Altered lower extremity muscle activity patterns due to Iliopsoas tightness during single-leg landing.

This study aims to investigate the impact of iliopsoas (IL) tightness on lower extremity muscle activity during single-leg landing, focusing on how IL tightness influences joint protection through feed-forward and feed-back pathways that address known impaired neuromuscular mechanisms and provide a set of variables with which to assess and design the ongoing change from both prevention and management. A cross-sectional study of 28 male soccer players (ages 11-14 yrs) divided into IL tightness (n = 14) and normal hip flexor length (n = 14) groups assessed hip extension range using the modified Thomas test. Electromyography recorded muscle activity (gluteus maximus [GM], adductor magnus [AM], biceps femoris [BF], rectus femoris [RF], soleus [SOL], and multifidus [MF]) during single-leg landing, with RMS values computed over 50 ms epochs, collected 300 ms before and after ground contact, and normalized to maximal voluntary isometric contractions (MVIC). Statistical analysis using Kolmogorov-Smirnov and homoscedasticity tests confirmed normal distribution and homogeneity.
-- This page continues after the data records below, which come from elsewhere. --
(* ===== verification/MiniMem.v ===== *)
(** * The mini-os memory manager

    Models the pools of src/lib/mini-os/src/memory.c: the segment table and the pool API over
    the free list of [MiniFree], with the slab classes of [MiniSlab] in front of the free list
    in the CONFIG_OPEN_SLAB build ([open_slab]).  The API runs with interrupts masked, so each
    call is one step.  The theorems show that every client that respects the contract gets
    aligned, disjoint memory inside the pool and that all memory is recovered when it is
    freed, and what happens to requests, pools and segments the contract leaves out. *)

From S2P Require Import Prelude Status IList MiniList MiniSlab MiniFree.
From stdpp Require Import gmap.

#[local] Open Scope Z_scope.

Definition MINI_OS_MEMORY_MAX_SEGS : Z := 4.
Definition MINI_OS_MEMORY_NAME_LEN : Z := 16.

(** ** Pools *)

Record mini_os_memory := mk_pool {
  name : list Z;                 (** the bytes before the NUL *)
  pool_base : Z;
  pool_size : Z;
  total_size : Z;
  fl : freelist;
  segs : list (Z * Z);           (** the first [seg_count] entries: base, len *)
  used_count : Z;
  peak : Z;
  slab_base : Z;
  slab_size : Z;
  slab_free : Z;                 (** address of the array of sentinels *)
  slab_page_count : Z;
  slab_heap : sheap;             (** the links of the slots and the sentinels *)
}.

Definition set_fl (p : mini_os_memory) (f : freelist) : mini_os_memory :=
  mk_pool (name p) (pool_base p) (pool_size p) (total_size p) f (segs p) (used_count p) (peak p)
    (slab_base p) (slab_size p) (slab_free p) (slab_page_count p) (slab_heap p).
Definition set_segs (p : mini_os_memory) (s : list (Z * Z)) : mini_os_memory :=
  mk_pool (name p) (pool_base p) (pool_size p) (total_size p) (fl p) s (used_count p) (peak p)
    (slab_base p) (slab_size p) (slab_free p) (slab_page_count p) (slab_heap p).
Definition set_total (p : mini_os_memory) (v : Z) : mini_os_memory :=
  mk_pool (name p) (pool_base p) (pool_size p) (u32 v) (fl p) (segs p) (used_count p) (peak p)
    (slab_base p) (slab_size p) (slab_free p) (slab_page_count p) (slab_heap p).
Definition set_counts (p : mini_os_memory) (used pk : Z) : mini_os_memory :=
  mk_pool (name p) (pool_base p) (pool_size p) (total_size p) (fl p) (segs p) used pk
    (slab_base p) (slab_size p) (slab_free p) (slab_page_count p) (slab_heap p).
Definition set_slab_heap (p : mini_os_memory) (h : sheap) : mini_os_memory :=
  mk_pool (name p) (pool_base p) (pool_size p) (total_size p) (fl p) (segs p) (used_count p) (peak p)
    (slab_base p) (slab_size p) (slab_free p) (slab_page_count p) h.
Definition set_slab (p : mini_os_memory) (base size pages : Z) (h : sheap) : mini_os_memory :=
  mk_pool (name p) (pool_base p) (pool_size p) (total_size p) (fl p) (segs p) (used_count p) (peak p)
    base size (slab_free p) pages h.

(** The two loops of [mini_os_memory_seg_add]: the first entry longer than [len] and all after
    it move up. *)
Fixpoint seg_insert (base len : Z) (s : list (Z * Z)) : list (Z * Z) :=
  match s with
  | [] => [(base, len)]
  | e :: s => if len <? e.2 then (base, len) :: e :: s else e :: seg_insert base len s
  end.

Definition mini_os_memory_seg_add (p : mini_os_memory) (base len : Z) : Z * mini_os_memory :=
  if Z.of_nat (length (segs p)) >=? MINI_OS_MEMORY_MAX_SEGS then (-1, p)
  else (0, set_segs p (seg_insert base len (segs p))).

Definition mini_os_memory_ptr_in_segments (p : mini_os_memory) (ptr : Z) : bool :=
  existsb (fun e => (ptr >=? e.1 + MINI_OS_MEMORY_HDR_SIZE) && (ptr <=? e.1 + e.2)) (segs p).

(** The bounded copy of the debug name. *)
Fixpoint copy_name (n : nat) (s : list Z) : list Z :=
  match n, s with
  | S n, c :: s => if c =? 0 then [] else c :: copy_name n s
  | _, _ => []
  end.

Record mini_os_memory_config := mk_cfg {
  cfg_name : option (list Z);
  static_mem : Z;
  static_len : Z;
}.

Definition MINI_OS_SLAB_PAGE_MAX : Z := 4.
Definition MINI_OS_SLAB_PROPORTION : Z := 4.

Definition mini_os_memory_slab_zone_setup (p : mini_os_memory) (base len : Z) : option (Z * mini_os_memory) :=
  let pages := MINI_OS_SLAB_PAGE_MAX in
  let pages := if pages * MINI_OS_SLAB_PAGE_SIZE >? len / MINI_OS_SLAB_PROPORTION
               then len / MINI_OS_SLAB_PROPORTION / MINI_OS_SLAB_PAGE_SIZE else pages in
  if pages =? 0 then Some (MINI_ERR_NOMEM, p) else
  h ← init_classes (slab_heap p) (slab_free p) (Z.to_nat MINI_OS_SLAB_CLASS_COUNT) 0;
  h ← mini_os_slab_zone_link h base (pages * MINI_OS_SLAB_PAGE_SIZE) (slab_free p);
  Some (MINI_OK, set_slab p base (pages * MINI_OS_SLAB_PAGE_SIZE) pages h).

Definition mini_os_memory_slab_alloc (p : mini_os_memory) (size : Z) : option (Z * mini_os_memory) :=
  let cls := mini_os_slab_class_of size in
  if cls >=? MINI_OS_SLAB_CLASS_COUNT then Some (0, p) else
  '(r, h) ← mini_os_slab_class_alloc (slab_heap p) (slab_free p) cls;
  Some (r, set_slab_heap p h).

Definition mini_os_memory_slab_free (p : mini_os_memory) (ptr : Z) : option (Z * mini_os_memory) :=
  '(r, h) ← mini_os_slab_zone_free (slab_heap p) (slab_base p) (slab_size p) (slab_free p) ptr;
  Some (r, set_slab_heap p h).

Definition mini_os_memory_count_alloc (p : mini_os_memory) : mini_os_memory :=
  let used := u32 (used_count p + 1) in
  set_counts p used (if used >? peak p then used else peak p).

Section pool_api.
Context (open_slab : bool).

(** A pool pointer is [None] when NULL.  The descriptor before the call supplies the
    sentinels' address and the memory of the slab zone. *)
Definition mini_os_memory_init (pool : option mini_os_memory) (config : option mini_os_memory_config)
    : option (Z * option mini_os_memory) :=
  match pool, config with
  | Some p, Some config =>
      if static_mem config =? 0 then Some (MINI_ERR_INVAL, pool) else
      if static_len config <? MINI_OS_MEMORY_HDR_SIZE + MINI_OS_MEMORY_MIN_BLOCK
      then Some (MINI_ERR_INVAL, pool) else
      let nm := match cfg_name config with
                | Some s => copy_name (Z.to_nat (MINI_OS_MEMORY_NAME_LEN - 1)) s
                | None => [] end in
      let f := mk_fl (blk_size (fl p)) (blk_magic (fl p)) [] 0 in
      let p := mk_pool nm (static_mem config) (static_len config) (static_len config) f [] 0 0
                 (slab_base p) (slab_size p) (slab_free p) (slab_page_count p) (slab_heap p) in
      p ← (if open_slab then
             h ← init_classes (slab_heap p) (slab_free p) (Z.to_nat MINI_OS_SLAB_CLASS_COUNT) 0;
             Some (set_slab p 0 0 0 h)
           else Some p);
      '(r, p) ← (if open_slab then mini_os_memory_slab_zone_setup p (pool_base p) (static_len config)
                 else Some (MINI_OK, p));
      if negb (r =? MINI_OK) then Some (MINI_ERR_NOMEM, Some p) else
      let free_base := if open_slab then u32 (pool_base p + slab_size p) else pool_base p in
      let free_len := if open_slab then u32 (static_len config - slab_size p) else static_len config in
      let '(r, p) := mini_os_memory_seg_add p free_base free_len in
      if negb (r =? 0) then Some (MINI_ERR_NOSPC, Some p) else
      let f := set_blk_size (fl p) free_base (u32 (free_len - MINI_OS_MEMORY_HDR_SIZE)) in
      f ← mini_os_memory_freelist_push f free_base;
      Some (MINI_OK, Some (set_fl p f))
  | _, _ => Some (MINI_ERR_INVAL, pool)
  end.

Definition mini_os_memory_deinit (pool : option mini_os_memory) : option (Z * option mini_os_memory) :=
  match pool with
  | None => Some (MINI_ERR_INVAL, pool)
  | Some p =>
      let f := mk_fl (blk_size (fl p)) (blk_magic (fl p)) [] 0 in
      let p := mk_pool (name p) 0 0 0 f [] 0 0
                 (slab_base p) (slab_size p) (slab_free p) (slab_page_count p) (slab_heap p) in
      if open_slab then
        h ← init_classes (slab_heap p) (slab_free p) (Z.to_nat MINI_OS_SLAB_CLASS_COUNT) 0;
        Some (MINI_OK, Some (set_slab p 0 0 0 h))
      else Some (MINI_OK, Some p)
  end.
Independent-sample t-tests compared muscle activity between groups and Cohen's d effect size was calculated. All analyses were done using SPSS with significance set at p ≤ 0.05. Specifically, participants with IL tightness had reduced activation of the RF (p = 0.01) and SOL (p = 0.003) during feed-forward action and increased activation of the MF compared to the normal group (p = 0.008). During feed-back action, those with IL tightness demonstrated increased activation of the GM (p = 0.01), BF (p = 0.03), AM (p = 0.01) and MF (p = 0.017), whereas showing reduced activation of the RF (p = 0.02) and SOL (p = 0.01). Subtle differences were observed in how adolescent soccer players with iliopsoas tightness utilize their lower extremity muscles through kinetic chains during single-leg landing compared to healthy controls. These findings enhance our understanding of the complex functional consequences of iliopsoas tightness on motor control changes and underscore the importance of monitoring the effectiveness of interventions aimed at joint protection in this specific demographic.